Shovels? Machetes? Dutch ovens? Latrine privacy screens? Firearms? Hatchets? Books? Ipads? Lanterns? Canoe seats? Thwart bags (possibly my biggest pet peeve) — none of this stuff is suitable for summertime ultralight canoe travel.

Beyond the essentials: the Essence of Ultralight Canoe Camping

I am not sure of the right word for the next item. Exception? Indulgence? Frill? All those words imply some sacrifice in traveling ultralight, which is not what I believe. Maybe encumbrance is a better word, but that implies negativity in the other direction. What I am getting at is, if you are as careful with gear and provisions that I suggest, and you are reasonably fit, you will be a bit below the comfortable weight limit, and that will enable you to bring along an optional item. The key here, both for lightness and simplicity, keep it to one pursuit. Here are some examples: quality binoculars (birding) OR rod and reel and a half dozen lures (angling) OR book and a hammock (reading) OR high-end camera (photography) OR some fancy food (cooking) OR pastels and a sketchbook (art). The secret is just one optional pursuit. The reason for only one thing? Weight is not the most significant reason. Simplicity is not even the biggest reason. Focus is.

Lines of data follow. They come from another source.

(* ===== verification/A64Trampoline.v ===== *)
(** * The AArch64 trampoline builder (src/isa/aarch64/trampoline_manager.c)

    A trampoline keeps the link register in x15, loads the probe id and
    entry_stub's address, calls entry_stub, moves the returned x15 (exit_stub) to
    x30, replays the relocated prologue and branches behind the patch.  Its names
    carry the prefix a64_ where the x86_64 builder has a function of the same name.
    The disassembler (capstone) is the parameter [cs_disasm]. *)

From S2P Require Import Prelude CLib Types Emit.

(** ** Instructions as capstone reports them *)

Inductive arm64_insn_id :=
| ARM64_INS_ADR | ARM64_INS_ADRP | ARM64_INS_BL | ARM64_INS_B | ARM64_INS_CBNZ | ARM64_INS_CBZ
| ARM64_INS_TBNZ | ARM64_INS_TBZ
| ARM64_INS_LDR | ARM64_INS_LDRB | ARM64_INS_LDRH | ARM64_INS_LDRSB | ARM64_INS_LDRSH | ARM64_INS_LDRSW
| ARM64_INS_OTHER (n : Z).

Inductive arm64_operand :=
| ARM64_OP_IMM (imm : Z)
| ARM64_OP_OTHER.

Record a64_insn := mk_a64_insn {
  a64_id : arm64_insn_id;
  a64_size : Z;
  a64_bytes : list Z;
  a64_operands : list arm64_operand;
  a64_cc : Z                      (* arm64_cc: EQ = 1 ... LE = 14 *)
}.

Definition ARM64_CC_EQ : Z := 1.
Definition ARM64_CC_LE : Z := 14.
Definition ZT_AARCH64_INSN_SIZE : Z := 4.

(** ** Emission *)

(** This builder's copy of zt_emit_bytes. *)
Definition a64_emit_bytes : list Z -> Z -> list Z -> option (list Z * Z) := zt_emit_bytes.

Definition zt_emit_u32 (buf : list Z) (offset insn : Z) : option (list Z * Z) :=
  a64_emit_bytes buf offset (le_bytes 4 insn).

(** The 16 bits of [value] from bit [16 * hw] on. *)
Definition halfword (value hw : Z) : Z := Z.land (Z.shiftr value (hw * 16)) 0xffff.

Definition mov_word (rd hw imm16 : Z) : Z :=
  Z.lor (Z.lor (Z.lor (if hw =? 0 then 0xD2800000 else 0xF2800000) (Z.shiftl hw 21))
           (Z.shiftl imm16 5)) rd.

(** The for loop over the halfwords. *)
Fixpoint mov_abs_loop (hws : list Z) (buf : list Z) (offset rd value : Z) : option (list Z * Z) :=
  match hws with
  | [] => Some (buf, offset)
  | hw :: hws =>
      let imm16 := halfword value hw in
      if negb (hw =? 0) && (imm16 =? 0) then mov_abs_loop hws buf offset rd value
      else
        match zt_emit_u32 buf offset (mov_word rd hw imm16) with
        | None => None
        | Some (buf, offset) => mov_abs_loop hws buf offset rd value
        end
  end.

Definition zt_emit_mov_abs (buf : list Z) (offset rd value : Z) : option (list Z * Z) :=
  if rd >? 31 then None else mov_abs_loop [0; 1; 2; 3] buf offset rd value.

Definition zt_mov_abs_size (value : Z) : Z :=
  let count := 1 + b2z (negb (halfword value 1 =? 0)) + b2z (negb (halfword value 2 =? 0))
                 + b2z (negb (halfword value 3 =? 0)) in
  count * ZT_AARCH64_INSN_SIZE.

(** The nops of a buffer; its last bytes, fewer than four, stay as they were. *)
Definition zt_fill_nops (buf : list Z) : list Z :=
  let n := (length buf / 4)%nat in
  concat (replicate n (le_bytes 4 0xD503201F)) ++ drop (4 * n) buf.

Definition zt_read_u32 (buf : list Z) : Z := le_word (take 4 buf).

Definition zt_aarch64_branch_target (insn : a64_insn) (operand_index : nat) : option Z :=
  match a64_operands insn !! operand_index with
  | Some (ARM64_OP_IMM imm) => Some (u64 imm)
  | _ => None
  end.

(** The [||] of two emissions. *)
Definition emit_then (r : option (list Z * Z)) (k : list Z -> Z -> option (list Z * Z))
    : option (list Z * Z) :=
  match r with None => None | Some (buf, offset) => k buf offset end.

Definition zt_emit_abs_branch (buf : list Z) (offset target_addr : Z) : option (list Z * Z) :=
  emit_then (zt_emit_mov_abs buf offset 16 target_addr)
    (fun buf offset => zt_emit_u32 buf offset 0xD61F0200).

Definition zt_emit_abs_call (buf : list Z) (offset target_addr : Z) : option (list Z * Z) :=
  emit_then (zt_emit_mov_abs buf offset 16 target_addr)
    (fun buf offset => zt_emit_u32 buf offset 0xD63F0200).

Definition zt_aarch64_cond_code (cond : Z) : option Z :=
  if (cond <? ARM64_CC_EQ) || (cond >? ARM64_CC_LE) then None else Some (cond - ARM64_CC_EQ).

Definition zt_aarch64_inverse_cond (cond : Z) : option Z :=
  match zt_aarch64_cond_code cond with None => None | Some code => Some (Z.lxor code 1) end.

Definition zt_aarch64_encode_b_cond (cond byte_offset : Z) : Z :=
  let imm19 := Z.land (u32 (Z.quot byte_offset ZT_AARCH64_INSN_SIZE)) 0x7ffff in
  Z.lor (Z.lor 0x54000000 (Z.shiftl imm19 5)) (Z.land cond 0xf).

(** The distance over the absolute branch that follows a rewritten branch. *)
Definition skip_bytes (target_addr : Z) : Z :=
  ZT_AARCH64_INSN_SIZE + zt_mov_abs_size target_addr + ZT_AARCH64_INSN_SIZE.

Definition zt_emit_cond_abs_branch (buf : list Z) (offset cond target_addr : Z)
    : option (list Z * Z) :=
  match zt_aarch64_inverse_cond cond with
  | None => None
  | Some inverse =>
      emit_then (zt_emit_u32 buf offset (zt_aarch64_encode_b_cond inverse (skip_bytes target_addr)))
        (fun buf offset => zt_emit_abs_branch buf offset target_addr)
  end.

(** [w ^= 1 << 24; w &= ~(mask << 5); w |= (skip / 4) << 5]. *)
Definition rewrite_branch (w mask target_addr : Z) : Z :=
  Z.lor (Z.ldiff (Z.lxor w (Z.shiftl 1 24)) (Z.shiftl mask 5))
    (Z.shiftl (skip_bytes target_addr / ZT_AARCH64_INSN_SIZE) 5).

Definition zt_emit_cb_abs_branch (buf : list Z) (offset : Z) (insn : a64_insn) (target_addr : Z)
    : option (list Z * Z) :=
  emit_then (zt_emit_u32 buf offset (rewrite_branch (zt_read_u32 (a64_bytes insn)) 0x7ffff target_addr))
    (fun buf offset => zt_emit_abs_branch buf offset target_addr).

Definition zt_emit_tb_abs_branch (buf : list Z) (offset : Z) (insn : a64_insn) (target_addr : Z)
    : option (list Z * Z) :=
  emit_then (zt_emit_u32 buf offset (rewrite_branch (zt_read_u32 (a64_bytes insn)) 0x3fff target_addr))
    (fun buf offset => zt_emit_abs_branch buf offset target_addr).

Definition zt_emit_adr_like (buf : list Z) (offset : Z) (insn : a64_insn) : option (list Z * Z) :=
  match zt_aarch64_branch_target insn 1 with
  | None => None
  | Some target_addr =>
      zt_emit_mov_abs buf offset (Z.land (zt_read_u32 (a64_bytes insn)) 0x1f) target_addr
  end.

(** A load whose second operand is an immediate is a literal load. *)
Definition is_literal_load (insn : a64_insn) : bool :=
  match a64_id insn with
  | ARM64_INS_LDR | ARM64_INS_LDRB | ARM64_INS_LDRH | ARM64_INS_LDRSB | ARM64_INS_LDRSH | ARM64_INS_LDRSW =>
      match a64_operands insn !! 1%nat with Some (ARM64_OP_IMM _) => true | _ => false end
  | _ => false
  end.

Definition zt_emit_relocated_insn (buf : list Z) (offset : Z) (insn : a64_insn) : option (list Z * Z) :=
  if negb (a64_size insn =? ZT_AARCH64_INSN_SIZE) then None
  else
    match a64_id insn with
    | ARM64_INS_ADR | ARM64_INS_ADRP => zt_emit_adr_like buf offset insn
    | ARM64_INS_BL =>
        match zt_aarch64_branch_target insn 0 with
        | None => None
        | Some target_addr => zt_emit_abs_call buf offset target_addr
        end
    | ARM64_INS_B =>
        match zt_aarch64_branch_target insn 0 with
        | None => None
        | Some target_addr =>
            let cc := a64_cc insn in
            if (cc >=? ARM64_CC_EQ) && (cc <=? ARM64_CC_LE)
            then zt_emit_cond_abs_branch buf offset cc target_addr
            else zt_emit_abs_branch buf offset target_addr
        end
    | ARM64_INS_CBNZ | ARM64_INS_CBZ =>
        match zt_aarch64_branch_target insn 1 with
        | None => None
        | Some target_addr => zt_emit_cb_abs_branch buf offset insn target_addr
        end
    | ARM64_INS_TBNZ | ARM64_INS_TBZ =>
        match zt_aarch64_branch_target insn 2 with
        | None => None
        | Some target_addr => zt_emit_tb_abs_branch buf offset insn target_addr
        end
    | _ =>
        if is_literal_load insn then None
        else a64_emit_bytes buf offset (take (Z.to_nat (a64_size insn)) (a64_bytes insn))
    end.

Fixpoint a64_relocate_loop (buf : list Z) (emitted : Z) (insns : list a64_insn)
    : option (list Z * Z) :=
  match insns with
  | [] => Some (buf, emitted)
  | cur :: insns =>
      emit_then (zt_emit_relocated_insn buf emitted cur)
        (fun buf emitted => a64_relocate_loop buf emitted insns)
  end.

Section builder.
Context (cs_disasm : list Z -> Z -> option (list a64_insn)).

Definition a64_emit_relocated_orig_code (probe : zt_probe_info_t) (buf : list Z) : option (list Z * Z) :=
  if (pr_orig_len probe =? 0) || negb (pr_orig_len probe mod ZT_AARCH64_INSN_SIZE =? 0) then None
  else
    match cs_disasm (take (Z.to_nat (pr_orig_len probe)) (pr_orig_code probe))
            (tgt_remote_addr (pr_target probe)) with
    | None | Some [] => None
    | Some insns => a64_relocate_loop buf 0 insns
    end.

Definition a64_build_trampoline (probe : zt_probe_info_t) (entry_stub_addr trampoline_addr : Z)
    (trampoline_buf : list Z) : option (list Z * Z) :=
  if (trampoline_addr =? 0) || (entry_stub_addr =? 0) then None
  else if (pr_orig_len probe =? 0) || (pr_orig_len probe >? ZT_PROBE_ORIG_CODE_MAX) then None
  else
    let continue_addr := tgt_remote_addr (pr_target probe) +64 pr_orig_len probe in
    let buf := zt_fill_nops trampoline_buf in
    emit_then (zt_emit_u32 buf 0 0xAA1E03EF) (fun buf offset =>                (* mov x15, x30 *)
    emit_then (zt_emit_mov_abs buf offset 17 (pr_probe_id probe)) (fun buf offset =>
    emit_then (zt_emit_mov_abs buf offset 16 entry_stub_addr) (fun buf offset =>
    emit_then (zt_emit_u32 buf offset 0xD63F0200) (fun buf offset =>           (* blr x16 *)
    emit_then (zt_emit_u32 buf offset 0xAA0F03FE) (fun buf offset =>           (* mov x30, x15 *)
    match a64_emit_relocated_orig_code probe (drop (Z.to_nat offset) buf) with
    | None => None
    | Some (tail, relocated_size) =>
        let buf := take (Z.to_nat offset) buf ++ tail in
        let offset := offset + relocated_size in
        emit_then (zt_emit_mov_abs buf offset 16 continue_addr) (fun buf offset =>
        zt_emit_u32 buf offset 0xD61F0200)                                     (* br x16 *)
    end))))).
End builder.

To use an old hippie word — canoe trips are “happenings.” You plan and plan and plan, but you never know in advance what is going to happen. Every day and every night, the wilderness is the teacher. As a camper, you are the observer, the listener, and often an active participant. Nature never waits. You need to be ready to learn, or the lesson might fly right by without even your awareness. That is the trouble with bringing too much gear or having too many expectations — fishing AND birding AND photography AND reading. Trying to accomplish all these pursuits is another way of blocking being present with the wilderness. While traveling, I occasionally focus on one optional pursuit and just allow adventure to fill in the gaps.

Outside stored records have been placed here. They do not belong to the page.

(** C30: remote execution gives code and registers back.  If it reports success, the
    thread's registers and the bytes under the stub are those from before, the
    stub ran to its trap from the prepared registers with nothing else of the
    memory changed by the injector, and the result is the return register at the
    trap.  If it fails (a read fails, the stub cannot be built, the kernel refuses
    the prepared registers, the run or the wait fails, the thread stops for another
    reason, the registers cannot be read), the same is given back, provided the
    kernel accepts the registers the thread had, transfers writes to the stub's
    range whole, and the range was not unmapped meanwhile.  A write of the stub
    that the kernel cuts short is therefore not covered: partial_stub_write_left
    shows that its bytes stay. *)
Theorem zt_arch_execute_remote_stub_restores {T} size prepare build (args : T) s rc ret s' :
  ArchLaws A -> zt_arch_execute_remote_stub E size prepare build args s = (rc, ret, s') ->
  (forall saved stub, build size saved args = Some stub -> Z.of_nat (length saved) = size -> length stub = length saved) ->
  let pc := fst (select_stub_pc (ek_mem E) (zt_get_pc (tr_regs s)) size (pr_call (tr_proc s))) in
  let n := Z.to_nat size in
  0 <= size -> addr_ok pc n ->
  (rc = 0 ->
    tr_regs s' = tr_regs s /\ (forall x, in_range pc n x -> tm s' x = tm s x) /\
    exists saved stub sr, read_bytes (tm s) pc n = Some saved /\ build size saved args = Some stub /\
      tr_regs sr = prepare (tr_regs s) args pc /\ overlaid (tm s) (tm sr) pc stub /\ stub_ran sr s' pc saved ret) /\
  (restorable (tr_regs s) pc n -> tr_regs s' = tr_regs s /\ forall x, in_range pc n x -> tm s' x = tm s x).
Proof.
  intros HL Hex Hlen pc n Hsz [Hpc Hend]. unfold zt_arch_execute_remote_stub in Hex.
  destruct (Z.eqb_spec size 0) as [->|Hnz]; [by injection Hex as <- <- <-|].
  unfold get_regs in Hex. destruct (ek_get_regs E _); [|by injection Hex as <- <- <-].
  pose proof (select_stub_pc_mem (ek_mem E) (zt_get_pc (tr_regs s)) size (pr_call (tr_proc s))) as Hsel.
  cbn [tr_call tr_proc tr_regs] in Hex. unfold pc in *. clear pc.
  destruct (select_stub_pc _ _ _ _) as [pc p0]. cbn [fst snd] in *. change (pm (pr_call ?q)) with (pm q) in Hsel.
  destruct (pc =? 0); [by injection Hex as <- <- <-; unfold tm; cbn; rewrite Hsel|].
  unfold tr_read in Hex. cbn [tr_proc tr_regs] in Hex.
  pose proof (read_remote_spec (ek_mem E) pc size p0 Hpc ltac:(lia) Hsz) as Hread.
  destruct (zt_read_remote_memory (ek_mem E) pc size p0) as [[saved|] p1]; destruct Hread as [Hm1 Hread];
    [|by injection Hex as <- <- <-; unfold tm; cbn; rewrite Hm1, Hsel].
  specialize (Hread _ eq_refl). fold n in Hread. rewrite Hsel in Hread, Hm1.
  destruct (build size saved args) as [stub|] eqn:Hbuild; [|by injection Hex as <- <- <-; unfold tm; cbn; rewrite Hm1].
  pose proof (read_bytes_length _ _ _ _ Hread) as Hls. set (s1 := mk_tracee p1 (tr_regs s)) in Hex.
  assert (Hmem : tm s1 = tm s) by exact Hm1.
  assert (Hold : forall x, in_range pc n x -> tm s x = saved !! Z.to_nat (x - pc)).
  { intros x Hx. unfold in_range in Hx. rewrite <- (read_bytes_get _ _ _ _ _ Hread) by lia. unfold tm. f_equal. lia. }
  change (tr_regs s) with (tr_regs s1) in Hex at 1.
  apply borrow_and_run_spec in Hex as [H0 Hgb]; rewrite ?Hls, ?Hmem in *;
    [|split; lia|apply (Hlen saved) in Hbuild; lia|intros ->; cbn in Hls; lia|done].
  split.
  - intros Hrc. destruct (H0 Hrc) as (Hregs & sr & Hr & Hov & Hran). split; [done|]. split.
    + intros x Hx. rewrite Hold by done. destruct Hran as (sx & _ & _ & Hov').
      apply (overlaid_in _ _ _ _ _ Hov'). by rewrite Hls.
    + by exists saved, stub, sr.
  - intros Hres. destruct (Hgb Hres) as [Hregs Hcode]. split; [done|].
    intros x Hx. rewrite Hold by done. apply Hcode. by rewrite Hls.
Qed.
End restore.

(** ** Witnesses *)

(** A thread at 4096 in a page of zeros; it runs to the trap with 77 in x0. *)
Definition sample_tracee : tracee_t (A := A64.aarch64_arch) :=
  mk_tracee (A := A64.aarch64_arch) zero_page (A64.mk_regs (replicate 31 0) 0 4096 0).

Definition sample_exec_kernel (mem : kernel_t) : exec_kernel (A := A64.aarch64_arch) :=
  mk_exec_kernel (A := A64.aarch64_arch) mem (fun _ => true) (fun _ _ => true) (fun _ => true)
    (fun s => (Some (WSTOPPED SIGTRAP),
       mk_tracee (A := A64.aarch64_arch) (tr_proc s) (A64.mk_regs (77 :: replicate 30 0) 0 4100 0))).

(** A kernel that accepts only registers with 0 in x8: not the prepared ones. *)
Definition refusing_kernel : exec_kernel (A := A64.aarch64_arch) :=
  mk_exec_kernel (A := A64.aarch64_arch) plain_kernel (fun _ => true)
    (fun _ r => nth 8 (A64.regs r) 0 =? 0) (fun _ => true) (fun s => (None, s)).

Definition mmap_args : zt_arch_remote_syscall_args_t := mk_syscall_args 222 0 4096 7 34 0 0.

My earliest canoe trips were with the Dene first nation people of northern Canada. They packed some heavy gear but not much of it. I cannot say it was “ultralight canoe camping,” but the focus was never on bringing extra stuff (especially food!). We were never bored, never distracted. We were just there, and that was enough. I have never lost that concept of merging with nature rather than protecting myself from nature, and, for me, it has made all the difference.

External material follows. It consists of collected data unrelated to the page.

(* ===== verification/Probes.v ===== *)
(** * The probe table and the patches (src/zt_injector.c)

    Registering, preparing, installing and uninstalling probes.  The instruction set
    is an instance of [Arch], the target's memory is RemoteMem's, the thread group
    Threads'.  Symbol resolution (/proc and ELF files) is the parameter [resolve]. *)

From S2P Require Import Prelude CLib Types Reader RemoteMem RemoteMemSpec Arch Threads.

(** ** State *)

Record inj_t := mk_inj { in_ses : zt_injector_session_t; in_proc : proc_t; in_k : kstate }.

Definition ses_set_probes (ps : list zt_probe_info_t) (s : zt_injector_session_t) : zt_injector_session_t :=
  mk_session (ses_pid s) (ses_next_probe_id s) (ses_probe_count s) (ses_threads_stopped s) (ses_target_exited s)
    (ses_threads s) ps.

(** Update the entry zt_probe_find_by_id finds. *)
Fixpoint update_probe (probe_id : Z) (f : zt_probe_info_t -> zt_probe_info_t) (ps : list zt_probe_info_t)
    : list zt_probe_info_t :=
  match ps with
  | [] => []
  | p :: ps => if pr_probe_id p =? probe_id then f p :: ps else p :: update_probe probe_id f ps
  end.

Definition in_update_probe (probe_id : Z) (f : zt_probe_info_t -> zt_probe_info_t) (w : inj_t) : inj_t :=
  mk_inj (ses_set_probes (update_probe probe_id f (ses_probes (in_ses w))) (in_ses w)) (in_proc w) (in_k w).

Definition probe_set_prepared (code : list Z) (len : Z) (p : zt_probe_info_t) : zt_probe_info_t :=
  mk_probe (pr_probe_id p) (pr_target p) (pr_trampoline_addr p) (pr_trampoline_slot p)
    (memcpy_at 0 (take (Z.to_nat len) code) (pr_orig_code p)) (len mod 256) ZT_PROBE_PREPARED
    (pr_filter p) (pr_call_action p) (pr_call_action_slot p) (pr_call_symbol p).

Definition probe_set_installed (addr : Z) (p : zt_probe_info_t) : zt_probe_info_t :=
  mk_probe (pr_probe_id p) (pr_target p) addr (pr_trampoline_slot p) (pr_orig_code p) (pr_orig_len p)
    ZT_PROBE_INSTALLED (pr_filter p) (pr_call_action p) (pr_call_action_slot p) (pr_call_symbol p).

Definition probe_set_state (st : zt_probe_state_t) (p : zt_probe_info_t) : zt_probe_info_t :=
  mk_probe (pr_probe_id p) (pr_target p) (pr_trampoline_addr p) (pr_trampoline_slot p) (pr_orig_code p) (pr_orig_len p)
    st (pr_filter p) (pr_call_action p) (pr_call_action_slot p) (pr_call_symbol p).

(** ** The table *)

Definition cstr_eqb (a b : cstr) : bool := bool_decide (a = b).

Definition zt_probe_find_by_symbol (ps : list zt_probe_info_t) (symbol_name : cstr) : option zt_probe_info_t :=
  List.find (fun p => negb (pr_probe_id p =? 0) && cstr_eqb (tgt_symbol (pr_target p)) symbol_name) ps.

(** The entry a registration fills in. *)
Definition new_probe (probe_id : Z) (target : zt_symbol_target_t) : zt_probe_info_t :=
  mk_probe probe_id target 0 (-1) (replicate (Z.to_nat ZT_PROBE_ORIG_CODE_MAX) 0) 0 ZT_PROBE_RESOLVED
    zero_filter zero_call_action (-1) [].

(** Store into the first free entry. *)
Fixpoint fill_free (p : zt_probe_info_t) (ps : list zt_probe_info_t) : option (list zt_probe_info_t) :=
  match ps with
  | [] => None
  | q :: ps =>
      if pr_probe_id q =? 0 then Some (p :: ps)
      else match fill_free p ps with None => None | Some ps => Some (q :: ps) end
  end.

(** The id a registration takes, and the next one: 0 is skipped. *)
Definition take_probe_id (next : Z) : Z * Z :=
  let id := next in
  let next := next +64 1 in
  if id =? 0 then (next, next +64 1) else (id, next).

Definition zt_probe_alloc (s : zt_injector_session_t) (target : zt_symbol_target_t)
    : option zt_probe_info_t * zt_injector_session_t :=
  if (length (tgt_symbol target) =? 0)%nat then (None, s)
  else
    match zt_probe_find_by_symbol (ses_probes s) (tgt_symbol target) with
    | Some probe => (Some probe, s)
    | None =>
        let '(id, next) := take_probe_id (ses_next_probe_id s) in
        let p := new_probe id target in
        match fill_free p (ses_probes s) with
        | None => (None, s)
        | Some ps =>
            (Some p, mk_session (ses_pid s) next (ses_probe_count s + 1) (ses_threads_stopped s)
                       (ses_target_exited s) (ses_threads s) ps)
        end
    end.

Definition zt_register_probe (resolve : cstr -> option zt_symbol_target_t) (s : zt_injector_session_t)
    (symbol_name : cstr) : option zt_probe_info_t * zt_injector_session_t :=
  match zt_probe_find_by_symbol (ses_probes s) symbol_name with
  | Some probe => (Some probe, s)
  | None =>
      match resolve symbol_name with
      | None => (None, s)
      | Some target => zt_probe_alloc s target
      end
  end.

Definition zt_unregister_probe (s : zt_injector_session_t) (probe_id : Z) : Z * zt_injector_session_t :=
  match zt_probe_find_by_id (ses_probes s) probe_id with
  | None => (-1, s)
  | Some _ =>
      (0, mk_session (ses_pid s) (ses_next_probe_id s)
            (if ses_probe_count s >? 0 then ses_probe_count s - 1 else ses_probe_count s)
            (ses_threads_stopped s) (ses_target_exited s) (ses_threads s)
            (update_probe probe_id (fun _ => zero_probe) (ses_probes s)))
  end.

Section patches.
Context `{A : Arch} (K : kernel_t) (TK : thread_kernel).

Definition zt_enable_probe (probe_id : Z) (w : inj_t) : Z * inj_t :=
  match zt_probe_find_by_id (ses_probes (in_ses w)) probe_id with
  | None => (-1, w)
  | Some probe =>
      if bool_decide (pr_state probe = ZT_PROBE_PREPARED) || bool_decide (pr_state probe = ZT_PROBE_INSTALLED)
      then (0, w)
      else
        let '(code, p) := zt_read_remote_memory K (tgt_remote_addr (pr_target probe)) ZT_PROBE_ORIG_CODE_MAX (in_proc w) in
        let w := mk_inj (in_ses w) p (in_k w) in
        match code with
        | None => (-1, w)
        | Some code =>
            match zt_arch_calc_patch_span code zt_arch_probe_patch_len with
            | None => (-1, w)
            | Some patch_len =>
                if patch_len >? ZT_PROBE_ORIG_CODE_MAX then (-1, w)
                else (0, in_update_probe probe_id (probe_set_prepared code patch_len) w)
            end
        end
  end.

(** The safety check on the whole state. *)
Definition ensure_safe (w : inj_t) : Z * inj_t :=
  let '(rc, s, k) := zt_ensure_patch_regions_are_safe TK (in_ses w) (in_k w) in (rc, mk_inj s (in_proc w) k).

Definition zt_install_probe_patch (probe_id trampoline_addr : Z) (w : inj_t) : Z * inj_t :=
  if trampoline_addr =? 0 then (-1, w)
  else
    match zt_probe_find_by_id (ses_probes (in_ses w)) probe_id with
    | None => (-1, w)
    | Some probe =>
        if negb (bool_decide (pr_state probe = ZT_PROBE_PREPARED)) || (pr_orig_len probe <? zt_arch_probe_patch_len)
        then (-1, w)
        else
          let '(rc, w) := ensure_safe w in
          if negb (rc =? 0) then (-1, w)
          else
            let '(rc, p) := zt_arch_install_jump K (tgt_remote_addr (pr_target probe)) trampoline_addr (in_proc w) in
            let w := mk_inj (in_ses w) p (in_k w) in
            if negb (rc =? 0) then (-1, w)
            else (0, in_update_probe probe_id (probe_set_installed trampoline_addr) w)
    end.

Definition zt_uninstall_probe_patch (probe_id : Z) (w : inj_t) : Z * inj_t :=
  match zt_probe_find_by_id (ses_probes (in_ses w)) probe_id with
  | None => (-1, w)
  | Some probe =>
      if pr_orig_len probe =? 0 then (-1, w)
      else
        let '(rc, w) := ensure_safe w in
        if negb (rc =? 0) then (-1, w)
        else
          let '(rc, p) := zt_write_remote_memory K (tgt_remote_addr (pr_target probe))
                            (take (Z.to_nat (pr_orig_len probe)) (pr_orig_code probe)) (in_proc w) in
          let w := mk_inj (in_ses w) p (in_k w) in
          if negb (rc =? 0) then (-1, w)
          else (0, in_update_probe probe_id (probe_set_state ZT_PROBE_DISABLED) w)
  end.
End patches.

To reiterate from my opening paragraph, I sometimes enjoy base camp glamping in canoe country. Complete with a screen house, a folding table, a cooler with ice, chairs, a dutch oven, 2-burner propane stove, lantern, spacious tent, a mini-bar, the whole enchilada. A campsite that resembles a lakeside cottage can be a wonderful holiday. Been there, done that, and I would do it again. I am not trying to convince you that, however you choose to camp on the continuum with a bubble wrap pad on one end, and a 3-room tent with a solar shower on the other, is wrong. I just want to share that traveling far and fast in comfort but with a minimum amount of gear and extraneous stuff, suits me best and brings me closest to the wilderness experience I cherish most. I believe in canoe country’s busiest season, I become almost invisible, and I like that. You might too.